Some Chinese automakers and lidar startups are also seeking overseas partners. In addition to the Robosense-Lucid hookup, Chinese legacy automaker Great Wall Motors, a manufacturing partner of BMW, has teamed up with Germany’s Ibeo as its source for lidar sensors on production cars.
The price is right
After technical barriers, lidar-enable cars will have to leap another hurdle: cost. The sensors don’t come cheap.
China’s low-cost manufacturing advantage appears to apply to lidar, with the offerings of local suppliers usually costing 80% less than international competitors, or below $1,000, French market intelligence firm Yole Développement wrote in a report published last August.
However, lidar cars don’t look cheap. The latest premium electric sedan announced by Huawei and BAIC in April, equipped with three lidar sensors, has a starting price of RMB 388,900 ($60,785), more than 50% higher than that of Tesla’s locally-built Model 3.

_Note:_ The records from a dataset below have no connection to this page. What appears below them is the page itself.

(* ===== verification/MemoryRemap.v ===== *)
(** * mremap

    Correctness of [mremap] of MemoryMap: growing and shrinking in place, and moving a
    mapping together with its pages. *)
From Stdlib Require Import String.
From stdpp Require Import gmap.
From S2P Require Import Prelude BTree Error Address Region Vma.
From S2P Require Import MemoryMap MemoryMapInv MemoryMapOps MemoryMapThms MemoryFrames.
Local Open Scope Z_scope.

(** What the trait documents of single pages: [map_page] maps one page or fails without
    effect, [unmap] takes one page out, translation is by page. *)
Class MapPageLaws (AS : Type) `{UserAddressSpace AS} : Prop := {
  translate_page : forall a va, as_translate a va = as_translate a (page_of va);
  map_page_translate : forall a pfn va p va', va mod PAGE_SIZE = 0 ->
    as_translate (as_map_page a pfn va p).2 va' =
    match (as_map_page a pfn va p).1 with
    | Ok _ => if decide (page_of va' = va) then Some (mkPageInfo pfn p) else as_translate a va'
    | Err _ => as_translate a va'
    end;
  unmap_translate : forall a va va', va mod PAGE_SIZE = 0 ->
    as_translate (as_unmap a va).2 va' =
    if decide (page_of va' = va) then None else as_translate a va'
}.

Section Remap.
Context {AS : Type} `{UserAddressSpaceLaws AS} `{!MapPageLaws AS} `{!FrameLaws AS}.
Implicit Types mm : MemoryMap AS.

(** ** Inserting several areas *)

Fixpoint merge_list mm (ps : list VMArea) : outcome (MemoryMap AS) :=
  match ps with
  | [] => Return mm
  | p :: ps' => let! mm := merge_vma mm p in merge_list mm ps'
  end.

Lemma merge_list_app mm ps qs :
  merge_list mm (ps ++ qs) = let! mm := merge_list mm ps in merge_list mm qs.
Proof.
  revert mm. induction ps as [|p ps IH]; intros mm; simpl; [done|].
  destruct (merge_vma mm p); simpl; [apply IH|done|done].
Qed.

Definition separate_areas (v w : VMArea) : Prop := forall a, a ∈ region v -> ~ a ∈ region w.

Lemma merge_list_spec ps : forall mm, mm_wf mm -> Forall area_wf ps ->
  Forall (fun p => fresh (vmas mm) (region p)) ps -> StronglySorted separate_areas ps ->
  exists mm', merge_list mm ps = Return mm' /\ address_space mm' = address_space mm /\ mm_wf mm' /\
    forall a, (forall p, p ∈ ps -> a ∈ region p ->
                 exists v', area_at (vmas mm') a = Some v' /\ same_at p v' a) /\
              ((forall p, p ∈ ps -> ~ a ∈ region p) -> agree (vmas mm) (vmas mm') a).
Proof.
  induction ps as [|p ps IH]; intros mm Hwf Hps Hfr Hsep; simpl.
  { exists mm. do 3 (split; [done|]). intros a. split; [by intros p Hp%not_elem_of_nil|].
    intros _. apply agree_refl. }
  apply Forall_cons in Hps as [Hp Hps]. apply Forall_cons in Hfr as [Fp Hfr].
  apply SSorted_cons_iff in Hsep as [Hsep Hlt].
  destruct (merge_vma_spec mm p Hwf Hp Fp) as (mm1 & E & As1 & W1 & A1). rewrite E. ostep.
  assert (Hat : forall a, if decide (a ∈ region p)
      then exists v', area_at (vmas mm1) a = Some v' /\ same_at p v' a
      else agree (vmas mm) (vmas mm1) a).
  { intros a. specialize (A1 a). pose proof (insert_area_at _ Hwf p Hp Fp a) as Ei.
    case_decide; [by apply (agree_Some _ _ _ _ A1)|]. unfold agree in *. by rewrite Ei in A1. }
  rewrite list.Forall_forall in Hps, Hfr.
  destruct (IH mm1 W1) as (mm' & E' & As' & W' & U'); [by apply list.Forall_forall| |done|].
  { apply list.Forall_forall. intros q Hq. destruct (Hps q Hq) as ((_ & Sq & _) & _).
    apply fresh_spec; [done..|]. intros a Ha. specialize (Hat a).
    rewrite decide_False in Hat by (intros Hap; by apply (Hlt q Hq a)).
    apply (agree_None _ _ _ Hat). by apply (proj1 (fresh_spec _ _ Hwf Sq) (Hfr q Hq)). }
  exists mm'. split; [done|]. split; [congruence|]. split; [done|].
  intros a. specialize (Hat a). destruct (U' a) as [Hin Hout]. split.
  - intros q [->|Hq]%elem_of_cons Ha; [|by apply Hin]. rewrite decide_True in Hat by done.
    destruct Hat as (v1 & F1 & S1).
    destruct (agree_Some (vmas mm1) (vmas mm') a v1) as (v' & F' & S'); [|done|].
    { apply Hout. intros q Hq. by apply (Hlt q Hq). }
    exists v'. split; [done|]. by eapply same_at_trans.
  - intros Hno. rewrite decide_False in Hat by (apply Hno; by left).
    eapply agree_trans; [done|]. apply Hout. intros q Hq. apply Hno. by right.
Qed.

(** [merge_piece] as such a list. *)
Definition gap (s e : Z) : list MemoryRegion := if s <? e then [mkRegion s (e - s)] else [].

Lemma merge_piece_eq mm v s e : 0 <= s -> e < 2 ^ 64 ->
  merge_piece mm v s e = merge_list mm (map (shrink_to v) (gap s e)).
Proof.
  intros Hs He. unfold merge_piece, gap. destruct (Z.ltb_spec s e); [|done].
  rewrite from_start_end_address_eq by lia. ostep. simpl.
  by destruct (merge_vma mm _).
Qed.

Lemma elem_of_gap s e r : r ∈ gap s e <-> s < e /\ r = mkRegion s (e - s).
Proof.
  unfold gap. bcase; [rewrite list_elem_of_singleton; naive_solver|].
  split; [by intros ?%not_elem_of_nil|lia].
Qed.

(** The shrunken copies of [v] for the regions [rs]. *)
Lemma shrunken_ok v rs : area_wf v -> (forall r, r ∈ rs -> aligned_sub r (region v)) ->
  StronglySorted (fun r r' => start_address r + rsize r <= start_address r') rs ->
  Forall area_wf (map (shrink_to v) rs) /\ StronglySorted separate_areas (map (shrink_to v) rs).
Proof.
  intros Hv Hrs Hs. split.
  - apply list.Forall_forall. intros p (r & -> & Hr)%list_elem_of_fmap. by apply shrink_wf, Hrs.
  - clear Hrs. induction rs as [|r rs IH]; [constructor|]. apply SSorted_cons_iff in Hs as [Hs Hlt].
    apply SSorted_cons_iff. split; [auto|]. intros p (r' & -> & Hr')%list_elem_of_fmap a.
    rewrite !shrink_region. specialize (Hlt r' Hr'). rsolve.
Qed.

(** Take out [v] and insert [ps] in its place. *)
Lemma replace_area mm v ps : mm_wf mm -> (start_address (region v), v) ∈ vmas mm ->
  Forall area_wf ps -> StronglySorted separate_areas ps ->
  (forall p a, p ∈ ps -> a ∈ region p -> a ∈ region v \/ area_at (vmas mm) a = None) ->
  exists mm1 mm', remove_vma mm (start_address (region v)) = Return mm1 /\
    merge_list mm1 ps = Return mm' /\ address_space mm' = address_space mm /\ mm_wf mm' /\
    forall a, (forall p, p ∈ ps -> a ∈ region p ->
                 exists v', area_at (vmas mm') a = Some v' /\ same_at p v' a) /\
              ((forall p, p ∈ ps -> ~ a ∈ region p) ->
                 if decide (a ∈ region v) then area_at (vmas mm') a = None
                 else agree (vmas mm) (vmas mm') a).
Proof.
  intros Hwf Hin Hps Hsep Hfree. unfold remove_vma.
  rewrite (proj2 (bt_get_Some _ v _ (wf_sorted _ Hwf)) Hin). ostep.
  set (mm1 := set_vmas mm _). assert (W1 : mm_wf mm1) by (by apply remove_wf).
  assert (R1 : forall a, area_at (vmas mm1) a = if decide (a ∈ region v) then None else area_at (vmas mm) a)
    by (intros; by apply remove_area_at).
  destruct (merge_list_spec ps mm1 W1 Hps) as (mm' & E & As' & W' & U); [|done|].
  { rewrite list.Forall_forall in *. intros p Hp. destruct (Hps p Hp) as ((_ & Sp & _) & _).
    apply fresh_spec; [done..|]. intros a Ha. rewrite R1. case_decide; [done|].
    by destruct (Hfree p a Hp Ha). }
  exists mm1, mm'. do 4 (split; [done|]). intros a. destruct (U a) as [Ui Uo]. split; [done|].
  intros Hno. specialize (Uo Hno). specialize (R1 a). case_decide.
  - by apply (agree_None _ _ _ Uo).
  - unfold agree in *. by rewrite R1 in Uo.
Qed.
(** The areas after [v] was replaced by [ps]. *)
Definition replaced mm mm' (v : VMArea) (ps : list VMArea) : Prop :=
  forall a, (forall p, p ∈ ps -> a ∈ region p ->
               exists v', find_vma mm' a = Some v' /\ same_at p v' a) /\
            ((forall p, p ∈ ps -> ~ a ∈ region p) ->
               if decide (a ∈ region v) then find_vma mm' a = None else agree (vmas mm) (vmas mm') a).
(** The destination that the flags ask for. *)
Definition remap_destination (old_addr old_len new_len flags new_addr : Z)
    : outcome (result RemapDestination) :=
  if has_flag flags MREMAP_FIXED then
    if negb (has_flag flags MREMAP_MAYMOVE) || negb (is_page_aligned new_addr) then
      Return (Err InvalidValue)
    else
      let! old_region := align_to_page_boundary (mkRegion old_addr old_len) in
      let! new_region := align_to_page_boundary (mkRegion new_addr new_len) in
      if overlaps old_region new_region then Return (Err InvalidValue)
      else Return (Ok (RemapFixed new_addr))
  else if has_flag flags MREMAP_MAYMOVE then Return (Ok MayMove)
  else Return (Ok InPlaceOnly).

Definition sys_mremap (s : MemState) (old_addr old_len new_len flags new_addr : Z)
    : outcome (result Z * MemState) :=
  if has_flag flags (unot (Z.lor (Z.lor MREMAP_MAYMOVE MREMAP_FIXED) MREMAP_DONTUNMAP)) then
    Return (Err InvalidValue, s)
  else if old_len =? 0 then Return (Err InvalidValue, s)
  else if (new_len =? 0) || negb (is_page_aligned old_addr) then Return (Err InvalidValue, s)
  else if has_flag flags MREMAP_DONTUNMAP then Return (Err InvalidValue, s)
  else
    let! d := remap_destination old_addr old_len new_len flags new_addr in
    match d with
    | Err e => Return (Err e, s)
    | Ok destination =>
        let? (r, s) := on_map s (mremap (mem_mm s) old_addr old_len new_len destination) in
        let? (_u, s) := free_unmapped_pages s r.2 in
        Return (Ok r.1, s)
    end.

Definition sys_mprotect (s : MemState) (addr len prot : Z) : outcome (result Z * MemState) :=
  let? (_u, s) := on_map s (mprotect (mem_mm s) (mkRegion addr len) (prot_to_perms prot)) in
  Return (Ok 0, s).

(** [sys_brk] acts on the virtual memory alone. *)
Definition mem_brk (s : MemState) (addr : Z) : outcome (Z * MemState) :=
  let! (x, vm) := sys_brk (mem_vm s) addr in Return (x, mkMem vm (page_alloc s)).
End MmapSys.
Arguments MemState : clear implicits.

(** * Correctness *)

Section MmapSysCorrect.
Context {AS : Type} `{UserAddressSpaceLaws AS} `{!MapPageLaws AS} `{!FrameLaws AS}.
Context {L : Type} `{IntrusiveListLaws L}.
Notation FA := (@FrameAllocatorInner L).
Implicit Types s : MemState AS L.

(** ** References to frames *)

(** The references that the allocator counts for a frame. *)
Definition held (al : FA) (p : Z) : Z :=
  match st al p with Some (AllocatedHead info) => ref_count info | _ => 0 end.

(** The references beyond those of [refs]: they belong to someone else. *)
Definition spare (al : FA) (refs : list Z) (p : Z) : Z :=
  held al p - Z.of_nat (count_occ Z.eq_dec refs p).

Definition backed (al : FA) (refs : list Z) : Prop := forall p, 0 <= spare al refs p.

Lemma spare_perm al refs refs' p : refs ≡ₚ refs' -> spare al refs p = spare al refs' p.
Proof. intros Hp. unfold spare. rewrite (Permutation_count_occ Z.eq_dec) in Hp. by rewrite Hp. Qed.

Lemma held_ext al al' q :
  (forall i, st al' q = Some (AllocatedHead i) <-> st al q = Some (AllocatedHead i)) ->
  held al' q = held al q.
Proof.
  intros Hx. unfold held.
  assert (Hn : forall j, st al' q = Some (AllocatedHead j) ->
    match st al q with Some (AllocatedHead i) => ref_count i | _ => 0 end = ref_count j)
    by (intros j Hj; by rewrite (proj1 (Hx j) Hj)).
  destruct (st al' q) as [[| |j| | |]|]; try (symmetry; by apply Hn);
    (destruct (st al q) as [[| |i| | |]|]; try done; discriminate (proj2 (Hx i) eq_refl)).
Qed.

(** Dropping a held frame gives back one reference to it. *)
Lemma drop_held al p : wf al -> 0 < held al p ->
  exists al', page_alloc_drop al (as_phys_range p) = Return al' /\ wf al' /\
    forall q, held al' q = held al q - if decide (q = p) then 1 else 0.
Proof.
  intros W Hp. unfold held in Hp. destruct (st al p) as [x|] eqn:Ep; [|lia].
  destruct x as [| |info| | |]; try lia.
  assert (Hb : block al p (order info)) by (by exists (AllocatedHead info)).
  pose proof (i_fits al (wf_inv al W) p _ Hb) as (Ho & _ & Hp0 & Hp1).
  pose proof (i_geom al (wf_inv al W)) as (Hg0 & Hg1 & Hg2).
  pose proof (pow2_pos (order info) ltac:(lia)) as Hpos.
  destruct (free_frames_spec al p info PAGE_SIZE W Ep) as (al' & E & W' & Hs & Hpost).
  exists al'. split; [unfold page_alloc_drop, as_phys_range; rewrite pa_eq by (unfold PAGE_SIZE; lia); exact E|].
  split; [done|]. intros q. destruct (decide (q = p)) as [->|Hq].
  - unfold held. rewrite Ep. case_decide as Hr; [destruct Hpost as [-> _]; done|].
    destruct Hpost as [Hn _]. assert (ref_count info = 1) as -> by lia.
    destruct (st al' p) as [x|] eqn:E'; [|done]. destruct x; try done.
    exfalso. apply (Hn (order info0)). by exists (AllocatedHead info0).
  - rewrite Z.sub_0_r. apply held_ext. intros i. by apply Hs.
Qed.

Lemma drop_pages_spec ps refs : forall al, wf al -> backed al (ps ++ refs) ->
  exists al', drop_pages al ps = Return al' /\ wf al' /\
    forall p, spare al' refs p = spare al (ps ++ refs) p.
Proof.
  induction ps as [|x ps IH]; intros al W Hb; [by exists al|]. cbn [drop_pages app] in *.
  pose proof (Hb x) as Hx. unfold spare in Hx. cbn [count_occ] in Hx.
  destruct (Z.eq_dec x x) as [_|]; [|done]. rewrite Nat2Z.inj_succ in Hx.
  destruct (drop_held al x W ltac:(lia)) as (al1 & -> & W1 & Hd). ostep.
  assert (Hsp : forall p, spare al1 (ps ++ refs) p = spare al (x :: ps ++ refs) p).
  { intros p. unfold spare. rewrite Hd. cbn [count_occ]. destruct (Z.eq_dec x p) as [->|Hne].
    - rewrite decide_True, Nat2Z.inj_succ by done. lia.
    - rewrite decide_False by done. lia. }
  destruct (IH al1 W1) as (al' & -> & W' & Hs); [intros p; rewrite Hsp; apply Hb|].
  exists al'. split; [done|]. split; [done|]. intros p. by rewrite Hs.
Qed.

(** ** The allocator in terms of references *)

Lemma held_free (al : FA) b : wf al -> free_page al b -> held al b = 0.
Proof.
  intros W (p & o & Hp & Hr). unfold held.
  destruct (st al b) as [[| |i| | |]|] eqn:Eb; try done. exfalso.
  assert (Hbb : block al b (order i)) by (by exists (AllocatedHead i)).
  assert (Hbp : block al p o) by (by exists (Free o)).
  destruct (decide (p = b)) as [->|Hne]; [congruence|].
  pose proof (block_pow al b _ (wf_inv al W) Hbb).
  destruct (i_disj al (wf_inv al W) _ _ _ _ Hbp Hbb Hne) as [?|?]; lia.
Qed.

Lemma alloc_held (al : FA) : wf al ->
  exists res al', alloc_frames al 0 = Return (res, al') /\ wf al' /\
    match res with
    | Ok reg => exists b, to_pfn (start_address reg) = b /\ held al b = 0 /\
        forall q, held al' q = held al q + if decide (q = b) then 1 else 0
    | Err e => e = NoMemory /\ al' = al
    end.
Proof.
  intros W. destruct (alloc_frames_spec al 0 W ltac:(lia)) as (res & al' & E & W' & P).
  exists res, al'. split; [done|]. split; [done|]. destruct res as [reg|e]; simpl in P.
  2: { destruct e; try (by destruct P as (? & _)); try (destruct P as [P _]; unfold MAX_ORDER in P; lia).
       by destruct P as (_ & _ & -> & _). }
  destruct P as (b & -> & _ & Hfree & _ & Hst & Hown & _). exists b. cbn [start_address].
  rewrite to_pfn_page. split; [done|].
  assert (Hb : held al b = 0) by (apply held_free; [done|apply Hfree; lia]).
  split; [done|]. intros q. destruct (decide (q = b)) as [->|Hq]; [unfold held in *; rewrite Hst; simpl; lia|].
  rewrite Z.add_0_r. apply held_ext. intros i. by apply Hown.
Qed.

R&D and onboard computing could be driving the cost. The Chinese telecom giant in April announced that it will double its annual auto R&D budget for self-driving cars to $1 billion this year, without giving a breakdown of its investments. Apart from three lidar sensors, the hardware stack of the BAIC-Huawei sedan also includes five more cameras, and five more radars than a Tesla Model 3’s. Although cameras usually take significant computing power in the vehicle, the task of combining data from multiple sensors also requires much computing power and a more complex vehicle architecture.
Mixed opinions
Not everyone agrees that AVs will need lidar. Tesla has been heavily relying on a cheaper, camera-based approach. Nissan and Baidu, are also skipping lidar, relying on cameras, radar, and ultrasonic sensors for AVs.
Most other major players, including Google’s Waymo and General Motor’s Cruise, consider lidar an essential part of developing safe autonomous cars. “Lidar sensors contribute to the redundancy and overlapping capabilities needed to build a car that operates without a driver, even in the most challenging environments,” wrote Cruise CTO Kyle Vogt in a post in 2017.
Chinese EV makers are betting on the lidar-based approach in competing against Tesla, and have gained chances to validate the technology. “At the current stage our top priority is not to secure as many contracts as possible, but to fine-tune our products and hit volume production,” (our translation) a Livox spokesperson told TechNode last month.
But lidar prices are falling. As the sensors get cheaper, the case for them looks more and more tempting. “Lidar guarantees high reliability for self-driving cars when vehicle autonomy is still in its early stage. Such redundancy is worth taking in the name of safety,” (our translation) Paul Gong, a China auto analyst at UBS, told TechNode last month.